Copy, exactly and without additions, every line in the records below from the one holding "- [NodeV2]: the" through the one holding "after another, dying", both ends included.

☆ ☆ ☆ ☆ ☆

(* ===== verification/Prelude.v ===== *)
(** * proof-of-deploy: a verification library

    ** The program

    proof-of-deploy attests Kubernetes Deployments.  An operator watches Deployments
    ([internal/controller]); when a rollout has converged it hashes a normalized view
    of the object ([internal/attest]) and hands a job to a publisher
    ([internal/publisher]), which signs the version-bound digest with an AWS KMS key
    ([internal/signer]) and writes the attestation to a registry contract
    ([contracts/]) through a chain client ([internal/chain]).  Anyone can run
    [pod-verify] ([cmd/verify]): it recomputes the hash of the live object with the same
    code and compares it, the signer's fingerprint and the signature with the record.
    The v2 protocol widens the hashed surface, binds the cluster and the object's UID in
    an envelope, and has its own contract, client, startup validation and publisher.

    ** The files

    Foundations
    - [Prelude]: errors, results, slices and maps of Go; tactics; list lemmas.
    - [Bytes]: bytes, fixed-width integers, [[32]byte], big-endian and hex encodings.
    - [Sha256]: [sha256.Sum256], executable, checked on the FIPS vectors.
    - [GoSort]: [sort.Slice] and [sort.Strings] through the class [Sorter]: any
      permutation that is sorted.  Nothing depends on which one.
    - [GoJson]: [json.Marshal], with its escaping, and its injectivity by a parser.
    - [GoText], [Decimals]: white space; decimal notation of exact values.
    - [WorkQueue]: the rate-limiting queue of client-go as interfaces with laws: the calls
      ([QueueOps]), an open queue ([WorkQueue]), in which an item may be ready and wait out
      a back-off at once, and one that is shut down ([ClosedQueue]).

    Attestation (internal/attest)
    - [Kube]: the Kubernetes types that are read; their JSON encoders and Quantity are
      the class [Upstream], which includes the laws [DecLaws] of decimal text, with a
      concrete instance.  [Fixtures]: the test Deployments.
    - [Normalize], [NormalizeV2]: normalize.go, types.go, normalize_v2.go, types_v2.go.
    - [Hash]: hash.go and version.go; [Surface]: what each version tells apart, as a setoid.
      [Identity]: identity.go and envelope.go.
    - [Verify]: verify.go, over the class [Crypto].  [Domains]: what is hashed for which
      purpose.
    - [Golden]: the repository's golden hashes, recomputed by evaluation.

    Chain, signer, publishers, programs
    - [Registry]: the two contracts, modules [RegistryV1] and [RegistryV2].
    - [Signer]: kms.go, and the interface [AttestSigner] the publishers rely on.
    - [Client]: client.go and client_v2.go over go-ethereum ([Backend], [EthLib]).
      [Abi]: the ABI constants.  [Validate]: validate.go, registry_v2_runtime.go.
    - [Publisher]: publisher.go, whole turns; [PublisherSteps] the worker cut at every
      call it makes, and the outbox it implements.  [Controller]:
      deployment_controller.go.
    - [PublisherV2]: publisher_v2.go; [PublisherV2Inv] its invariants over runs,
      [PublisherV2Turn] single turns and concrete runs, [PublisherV2World] the rule for
      invariants of the world and the log, [PublisherV2Live] termination and progress.
      [Shutdown]: what happens to both publishers once their context is cancelled.
    - [VerifyCmd]: cmd/verify/main.go, runVerify and what it calls; [VerifyMain] its
      main: flags, printed reports and exit status, over the class [Cobra].
    - [Cmd]: cmd/main.go and buildinfo.go.

    Compositions
    - [EndToEnd]: one v1 publication and one verification.
    - [System]: the v1 system as one transition system: the reconciler and the calls of
      the worker in any order, a node that mines late, out of order, repeatedly or never,
      and other accounts.  [Deployed]: the processes of the two programs around it, from
      the operator's main to the verifier's exit status.  [Fleet]: any number of operator
      processes that start, stop and die at any moment; [Recovery]: what a restart brings
      back.
    - [NodeV2]: the contract of the publisher's [ChainV2] interface over a node that runs
      the v2 registry ([HonestChain]), discharged by the v2 client over any such backend
      ([HonestNode]).  [LifetimeV2]: one process of the v2 publisher after another, dying
      anywhere, also inside a turn.  [SystemV2]: such a life against that contract.
    - [OnceV2]: what a chain promises of transactions ([HonestReceipts], and [ReceiptNode]
      for backends), and how often a revision is attested; a node with account nonces
      that keeps every interface.  [NonceV2]: a transaction whose nonce is gone.

    ** How the code is represented

    A Go function keeps its name; a method takes its receiver as an argument.  A function
    returning [(T, error)] returns [result T]; an [error] keeps its format string,
    arguments and wrapped error, so error branches are told apart.  Nil and empty slices
    and maps are distinct wherever encoding/json tells them apart.  Integers are [Z] with
    the wrap-around ([uint16], [uint32], [uint64]) where the code converts or counts.
    Remote services (KMS, RPC nodes, the API server) are parameters acting on an
    arbitrary world state and may answer anything; laws of libraries are the fields of
    the classes [Sorter], [Upstream] (with [DecLaws]), [MapRange], [WorkQueue],
    [ClosedQueue] and [ShutDown], each with a concrete instance on which the theorems are
    instantiated.  No law is assumed of SHA-256 or ECDSA: a hash theorem concludes "equal, or these two explicit byte
    strings collide", and signature theorems speak of the verification function itself.
    The v2 publisher's worker is interleaved with enqueues at every external call
    ([concurrent]); a ghost log of the calls, in which an [Enqueue] also shows the number
    of the revision it started, carries its theorems.  The v1 worker is a step relation
    between calls ([PublisherSteps.advance]), of which a turn of [Publisher.processNext]
    is the uninterrupted case.  [q_Get] answers [None] when nothing is left: the worker
    would wait there, or return once the queue is shut down.

    ** What the theorems show

    - Hashing: the canonical bytes of v1 and v2 are equal exactly for Deployments equal
      on the protocol's surface ([v1_equiv], [v2_equiv]), for every sort algorithm; the
      config hash, signing digest, envelope digest, workload id and incarnation bind
      what they encode; the bytes hashed for its eight purposes are disjoint; quantities
      are compared as exact numbers; v2 tells apart whatever v1 does, but for the replica count; the surfaces are
      equivalences, on which hash and verdict are functions.
    - Registry: the storage is a function of the call history (the last accepted call
      per workload); only the publisher changes it; the v2 event log rebuilds it.
    - Signer: it is built exactly on acceptable keys, and what it returns verifies under
      the key it advertises.
    - Client, Abi, Validate: constant, contract and client agree by name, position and
      type; outcomes report only what was observed; validation accepts exactly the
      pinned bytecode with the configured publisher spliced in.
    - Publishers: the v1 worker refines a set of requests under every interleaving, and no
      job or revision is lost; at most one transaction of a revision is outstanding until
      a revert, and one that can no longer be mined is kept for ever; confirmation needs
      evidence; only verified signatures over the right envelope are handed to the chain.
      When failures and requests are finite in number both worker loops stop with
      everything published or confirmed; told to stop, they stop within a bound the queue
      gives, whatever the services answer.
    - Reconciler: exact branches; the jobs are the changes of the observed hashes.
    - Verifier and operator: PASS is exact, detects tampering, never downgrades, and
      depends on the live object through its surface only; the operator runs only on
      checked parts; an honest publication passes verification; exit status, printed
      verdict and outcome agree.
    - Systems: v1, a PASS, and exit status 0 of the verifier's process, is about a converged
      Deployment that some replica of the operator read, and what a replica reads becomes
      verifiable even if it dies once it published, and what a crash lost comes back with a
      restart; v2, across crashes and restarts, whatever the contract holds was asked for,
      at most once per request that started the revision, what the publisher counts as
      confirmed is in the contract's log, and what is asked for is accepted by the
      contract.

    ** Bounds

    Recursion is structural except where fuel is the length of the input ([blank_bytes],
    with a lemma that it is enough), the scale of a decimal ([strip_zeros]) or the number
    of blocks ([Sha256.blocks]).  The worker loops ([Publisher.Start],
    [PublisherV2.Start]) run on fuel; their theorems give the amount that is enough,
    read off the state: the entries of the queue ([load], at most two per item) plus the
    failures still to come, in v2 twice those.
    Liveness is relative to a budget that bounds failures and later requests, and to
    versions that do not truncate to 0, which the clients refuse and [Enqueue] does not.
    For v2 the budget also bounds failed sends of a transaction already prepared, which
    excludes that its nonce is used by another ([NonceV2] shows what happens then).  A
    process is assumed not to wrap its 64-bit revision counter ([demand], [n_enq],
    [in_bounds]).

    ** Not modelled

    Argument parsing inside flag and cobra, kubeconfig parsing, logging (with
    [WorkloadIdentityV2.String], which only logs use), closing of connections, HTTP and
    TLS, timeouts and back-off durations, the election of a leader (the v1 theorems
    hold for replicas that all work at once; v2 processes follow one another), reorgs, and
    the YAML, CI and Hardhat parts of the repository.  The repository has no adapter from
    the v2 client to the v2 publisher yet; [NodeV2.over_client] is the field-by-field
    one. *)

From Stdlib Require Export ZArith Lia Bool Permutation Sorted.
From stdpp Require Export base decidable option list gmap strings.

☆ ☆ ☆ ☆ ☆

→ Your solution
    - [NodeV2]: the contract of the publisher's [ChainV2] interface over a node that runs
      the v2 registry ([HonestChain]), discharged by the v2 client over any such backend
      ([HonestNode]).  [LifetimeV2]: one process of the v2 publisher after another, dying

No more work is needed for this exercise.